Prior to her turn to law, Huneeus worked as an editor and journalist in Santiago, Chile, her native city, and in San Francisco, her home town.
Mitra Sharafi holds two law degrees, from Oxford and Cambridge Universities in the U.K., and a doctorate in history from Princeton University. Her Ph.D. dissertation is a study of law and identity in the Parsi or Indian Zoroastrian community of colonial India and Burma, and was awarded the 2007 South Asia Council’s Dissertation Prize.
Sharafi, who grew up in Canada with an Iranian father and American mother, has a personal interest in comparative cultures that led her to India, where the personal law system combines the common law with the religious legal traditions of Hindu, Muslim, and other communities. She first travelled to India during law school on the fiftieth anniversary of Indian independence in 1997, and has returned many times since, particularly for archival research at the Bombay High Court in Mumbai. In 2006-7, she spent six months in India, during which time her work also took her to Pakistan and Myanmar (formerly Burma).

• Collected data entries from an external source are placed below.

(* ===== verification/L2Cache.v ===== *)
(** The shared cache: [packages/sz-orm-core/src/l2_cache.rs].  Keys, entries with an expiry,
    the cache with its table index, its statistics and its order of use, and its refinement
    of a list of keys and entries. *)

From Stdlib Require Import Ascii String SpecFloat.
From S2P Require Import Prelude SqlText Value LruOrder.
Local Open Scope string_scope.
Local Open Scope eff_scope.

(** * Keys *)

Inductive CacheKeyKind : Type := ByPk | ByQuery | ByRelation.

Record CacheKey : Type := mkKey {
  key_table : string;
  key_kind : CacheKeyKind;
  identifier : string;
}.

#[export] Instance CacheKeyKind_eq_dec : EqDecision CacheKeyKind.
Proof. solve_decision. Defined.
#[export] Instance CacheKey_eq_dec : EqDecision CacheKey.
Proof. solve_decision. Defined.

(** The [Display] text of the primary key, the hash or the relation is the argument. *)
Definition by_pk (table pk : string) : CacheKey := mkKey table ByPk pk.
Definition by_query (table query_hash : string) : CacheKey := mkKey table ByQuery query_hash.
Definition by_relation (table relation : string) : CacheKey := mkKey table ByRelation relation.

Definition kind_str (k : CacheKeyKind) : string :=
  match k with ByPk => "pk" | ByQuery => "q" | ByRelation => "rel" end.

Definition to_string_key (k : CacheKey) : string :=
  "l2:" +:+ key_table k +:+ ":" +:+ kind_str (key_kind k) +:+ ":" +:+ identifier k.

(** ** When the text of a key identifies it *)

Definition plain_table (t : string) : bool := negb (contains_char ":"%char t).

Lemma split_colon (t1 t2 r1 r2 : string) :
  plain_table t1 = true -> plain_table t2 = true ->
  t1 +:+ ":" +:+ r1 = t2 +:+ ":" +:+ r2 -> t1 = t2 /\ r1 = r2.
Proof.
  unfold plain_table. revert t2. induction t1 as [|a t1 IH]; intros [|b t2] H1 H2 E;
    cbn in H1, H2, E; [by injection E|by injection E as <- _|by injection E as -> _|].
  injection E as -> E. destruct (Ascii.eqb b ":"%char); [done|].
  by destruct (IH t2 H1 H2 E) as [-> ->].
Qed.

Lemma to_string_key_inj k1 k2 :
  plain_table (key_table k1) = true -> plain_table (key_table k2) = true ->
  to_string_key k1 = to_string_key k2 -> k1 = k2.
Proof.
  destruct k1 as [t1 k1 i1], k2 as [t2 k2 i2]. unfold to_string_key. cbn [key_table key_kind identifier].
  intros H1 H2 H. cbn in H. injection H as H.
  apply split_colon in H as [Ht H]; [|done|done]. subst t2. by destruct k1, k2; simplify_eq/=.
Qed.

#[local] Arguments to_string_key : simpl never.

(** The source says the triple identifies an entry; a colon in a table name defeats it. *)
Lemma key_texts_collide :
  to_string_key (by_pk "a" "q:1") = to_string_key (by_query "a:pk" "1").
Proof. reflexivity. Qed.

(** * Statistics *)

Record L2CacheStats : Type := mkStats {
  hits : Z; misses : Z; sets : Z; evictions : Z; stats_size : nat;
}.

Record PerTableStats : Type := mkTableStats {
  table_hits : Z; table_misses : Z; table_sets : Z; table_evictions : Z;
}.

Definition stats_default : L2CacheStats := mkStats 0 0 0 0 0.
Definition table_stats_default : PerTableStats := mkTableStats 0 0 0 0.

(** Both structs have these two methods. *)
Definition total_lookups (h m : Z) : Z := wrap64 (h + m).

Definition hit_rate (h m : Z) : spec_float :=
  let total := total_lookups h m in
  if (total =? 0)%Z then S754_zero false
  else SFdiv 53 1024 (int_to_f64 h) (int_to_f64 total).

Definition miss_rate (s : L2CacheStats) : spec_float :=
  SFsub 53 1024 (int_to_f64 1) (hit_rate (hits s) (misses s)).

Definition merge (s other : L2CacheStats) : L2CacheStats :=
  mkStats (wrap64 (hits s + hits other)) (wrap64 (misses s + misses other))
    (wrap64 (sets s + sets other)) (wrap64 (evictions s + evictions other))
    (stats_size s + stats_size other).

(** The counters the operations add to. *)
Inductive counter : Type := Hit | Miss | Sets | Evicted.

Definition count (c : counter) (n : Z) (s : L2CacheStats) : L2CacheStats :=
  match c with
  | Hit => mkStats (wrap64 (hits s + n)) (misses s) (sets s) (evictions s) (stats_size s)
  | Miss => mkStats (hits s) (wrap64 (misses s + n)) (sets s) (evictions s) (stats_size s)
  | Sets => mkStats (hits s) (misses s) (wrap64 (sets s + n)) (evictions s) (stats_size s)
  | Evicted => mkStats (hits s) (misses s) (sets s) (wrap64 (evictions s + n)) (stats_size s)
  end.

Definition count_table (c : counter) (n : Z) (s : PerTableStats) : PerTableStats :=
  match c with
  | Hit => mkTableStats (wrap64 (table_hits s + n)) (table_misses s) (table_sets s) (table_evictions s)
  | Miss => mkTableStats (table_hits s) (wrap64 (table_misses s + n)) (table_sets s) (table_evictions s)
  | Sets => mkTableStats (table_hits s) (table_misses s) (wrap64 (table_sets s + n)) (table_evictions s)
  | Evicted => mkTableStats (table_hits s) (table_misses s) (table_sets s) (wrap64 (table_evictions s + n))
  end.

(** * The cache *)

Inductive InvalidationMessage : Type :=
| InvalidateKey (key : string)
| InvalidateTable (table : string)
| InvalidateAll.

Record CacheEntry : Type := mkEntry { entry_value : Value; expires_at : option Z }.

(** The bus is a trait object, of which the cache calls [publish]. *)
Record L2Cache (W : Type) : Type := mkL2 {
  data : gmap string CacheEntry;
  table_index : gmap string (list string);
  access_order : LruOrder;
  stats : L2CacheStats;
  table_stats : gmap string PerTableStats;
  default_ttl : option Z;
  max_size : nat;
  invalidation_bus : option (InvalidationMessage -> Eff W unit);
}.
Arguments mkL2 {W}.
Arguments data {W}.
Arguments table_index {W}.
Arguments access_order {W}.
Arguments stats {W}.
Arguments table_stats {W}.
Arguments default_ttl {W}.
Arguments max_size {W}.
Arguments invalidation_bus {W}.

Section Cache.
Context {W : Type} `{Clock W}.

Definition set_data d (c : L2Cache W) : L2Cache W :=
  mkL2 d (table_index c) (access_order c) (stats c) (table_stats c) (default_ttl c) (max_size c)
    (invalidation_bus c).
Definition set_table_index i (c : L2Cache W) : L2Cache W :=
  mkL2 (data c) i (access_order c) (stats c) (table_stats c) (default_ttl c) (max_size c)
    (invalidation_bus c).
Definition set_access_order o (c : L2Cache W) : L2Cache W :=
  mkL2 (data c) (table_index c) o (stats c) (table_stats c) (default_ttl c) (max_size c)
    (invalidation_bus c).
Definition set_stats s ts (c : L2Cache W) : L2Cache W :=
  mkL2 (data c) (table_index c) (access_order c) s ts (default_ttl c) (max_size c)
    (invalidation_bus c).

Definition l2_new : L2Cache W :=
  mkL2 ∅ ∅ lru_new stats_default ∅ None (Z.to_nat 10000) None.
Definition with_default_ttl (ttl : Z) (c : L2Cache W) : L2Cache W :=
  mkL2 (data c) (table_index c) (access_order c) (stats c) (table_stats c) (Some ttl) (max_size c)
    (invalidation_bus c).
Definition with_max_size (n : nat) (c : L2Cache W) : L2Cache W :=
  mkL2 (data c) (table_index c) (access_order c) (stats c) (table_stats c) (default_ttl c) n
    (invalidation_bus c).
Definition with_invalidation_bus bus (c : L2Cache W) : L2Cache W :=
  mkL2 (data c) (table_index c) (access_order c) (stats c) (table_stats c) (default_ttl c) (max_size c)
    (Some bus).

(** [entry(table).or_default()] and an addition, next to the global counter. *)
Definition count_for (table : string) (k : counter) (n : Z) (c : L2Cache W) : L2Cache W :=
  set_stats (count k n (stats c))
    (<[table := count_table k n (default table_stats_default (table_stats c !! table))]> (table_stats c)) c.

(** ** Entries *)

Definition entry_new (value : Value) (ttl : option Z) : Pan W CacheEntry :=
  match ttl with
  | Some d =>
      if (d =? duration_max)%Z then pret (mkEntry value None)
      else
        let! now := pcall instant_now in
        let! t := plift (instant_add now d) in
        pret (mkEntry value (Some t))
  | None => pret (mkEntry value None)
  end.

Definition is_expired (e : CacheEntry) : Eff W bool :=
  match expires_at e with
  | Some t => let* now := instant_now in eret (t <=? now)%Z
  | None => eret false
  end.

(** ** [put] *)

Fixpoint first_expired (keys : list string) (d : gmap string CacheEntry) : Eff W (option string) :=
  match keys with
  | [] => eret None
  | k :: keys =>
      match d !! k with
      | Some e =>
          let* b := is_expired e in
          if (b : bool) then eret (Some k) else first_expired keys d
      | None => first_expired keys d
      end
  end.

Definition choose_victim (c : L2Cache W) : Pan W (option string) :=
  let! keys := plift (iter_keys (access_order c)) in
  let! expired := pcall (first_expired keys (data c)) in
  let! lru := plift (lru_key (access_order c)) in
  pret (match expired with Some k => Some k | None => lru end).

Definition evict_victim (victim : string) (c : L2Cache W) : Pan W (L2Cache W) :=
  let! o := plift (lru_remove victim (access_order c)) in
  pret (set_table_index (filter (fun k => k <> victim) <$> table_index c)
         (set_access_order o (set_data (delete victim (data c)) c))).

(** The four regions of [put], each under its own locks. *)
Definition put_data (key_str : string) (entry : CacheEntry) (c : L2Cache W) : Pan W (L2Cache W) :=
  let exists_ := is_some (data c !! key_str) in
  let! c :=
    if negb exists_ && (max_size c <=? size (data c))%nat then
      let! victim := choose_victim c in
      match victim with Some v => evict_victim v c | None => pret c end
    else pret c in
  pret (set_data (<[key_str := entry]> (data c)) c).

Definition touch_order (key_str : string) (c : L2Cache W) : Pan W (L2Cache W) :=
  let! o := plift (touch key_str (access_order c)) in
  pret (set_access_order o c).

Definition index_key (table key_str : string) (c : L2Cache W) : L2Cache W :=
  let keys := default [] (table_index c !! table) in
  set_table_index
    (<[table := if decide (key_str ∈ keys) then keys else (keys ++ [key_str])%list]> (table_index c)) c.

Definition put (key : CacheKey) (value : Value) (ttl : option Z) (c : L2Cache W) : Pan W (L2Cache W) :=
  let actual_ttl := match ttl with Some d => Some d | None => default_ttl c end in
  let! entry := entry_new value actual_ttl in
  let key_str := to_string_key key in
  let! c := put_data key_str entry c in
  let! c := touch_order key_str c in
  let c := index_key (key_table key) key_str c in
  pret (count_for (key_table key) Sets 1 c).

(** ** [get] *)

Definition live_value (key_str : string) (c : L2Cache W) : Eff W (option Value) :=
  match data c !! key_str with
  | Some e =>
      let* b := is_expired e in
      eret (if (b : bool) then None else Some (entry_value e))
  | None => eret None
  end.

Definition get (key : CacheKey) (c : L2Cache W) : Pan W (option Value * L2Cache W) :=
  let key_str := to_string_key key in
  let! result := pcall (live_value key_str c) in
  let! c := match result with Some _ => touch_order key_str c | None => pret c end in
  pret (result, count_for (key_table key) (match result with Some _ => Hit | None => Miss end) 1 c).

(** ** Invalidation *)

Definition invalidate (key : CacheKey) (c : L2Cache W) : Pan W (L2Cache W) :=
  let key_str := to_string_key key in
  match data c !! key_str with
  | None => pret c
  | Some _ =>
      let c := set_data (delete key_str (data c)) c in
      let! o := plift (lru_remove key_str (access_order c)) in
      let c := set_access_order o c in
      let c := set_table_index (alter (filter (fun k => k <> key_str)) (key_table key) (table_index c)) c in
      pret (count_for (key_table key) Evicted 1 c)
  end.

(** [for k in keys { if data.remove(k).is_some() { n += 1 } }] *)
Fixpoint remove_all (keys : list string) (d : gmap string CacheEntry) (n : nat) :
    gmap string CacheEntry * nat :=
  match keys with
  | [] => (d, n)
  | k :: keys => remove_all keys (delete k d) (if is_some (d !! k) then S n else n)
  end.

Fixpoint lru_remove_all (keys : list string) (o : LruOrder) : option LruOrder :=
  match keys with
  | [] => Some o
  | k :: keys => o ← lru_remove k o; lru_remove_all keys o
  end.

Definition invalidate_table (table : string) (c : L2Cache W) : Pan W (L2Cache W) :=
  let keys_to_remove := default [] (table_index c !! table) in
  let '(d, actually_removed) := remove_all keys_to_remove (data c) 0 in
  let c := set_data d c in
  let! c :=
    if (0 <? actually_removed)%nat then
      let! o := plift (lru_remove_all keys_to_remove (access_order c)) in
      pret (set_access_order o c)
    else pret c in
  let c := set_table_index (delete table (table_index c)) c in
  let c :=
    if (0 <? actually_removed)%nat then count_for table Evicted (Z.of_nat actually_removed) c else c in
  match invalidation_bus c with
  | Some publish => let* _ := publish (InvalidateTable table) in pret c
  | None => pret c
  end.

Definition clear (c : L2Cache W) : L2Cache W :=
  let removed := size (data c) in
  let s := stats c in
  let s :=
    if (0 <? removed)%nat then
      mkStats (hits s) (misses s) (sets s) (wrap64 (evictions s + Z.of_nat removed)) 0
    else s in
  set_stats s ∅ (set_table_index ∅ (set_access_order (lru_clear (access_order c)) (set_data ∅ c))).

Sharafi’s research interests include the legal history of marriage, divorce, and trusts in colonial South Asia; Parsi and Zoroastrian studies; legal pluralism; and the history of the legal profession in the British Empire. She is an organizer of the Law and Society Association’s International Research Collaborative on South Asian Colonial Legal History. She joins UW law faculty following a two-year research fellowship at Sidney Sussex College, Cambridge University, and a brief visiting fellowship at Griffith University’s Socio-Legal Research Center in Australia.
Jason Yackee’s research centers on international investment law, international economic relations, and foreign arbitration. He teaches Contracts, International Investment Law, International Arbitration, and other courses. His work has been published in the Journal of Politics, U.C. Davis Journal of International Law and Policy, UCLA Journal of International Law and Foreign Affairs, and Duke Law Journal.
Yackee graduated summa cum laude and Phi Beta Kappa from University of Pittsburgh, earned an M.A. and Ph.D. in political science (International Relations) from the University of North Carolina at Chapel Hill, and earned a J.D., summa cum laude, from Duke University School of Law, where he was an editor for the Duke Law Journal.
Prior to joining the faculty at the Law School, Yackee was a Fellow at the University of Southern California Gould School of Law and a law clerk to Chief Judge James B. Loken, U.S. Court of Appeals for the Eighth Circuit. He has also clerked with the U.S. Department of Commerce, Office of the Chief Counsel of International Commerce, and was a summer associate with Steptoe & Johnson LLP.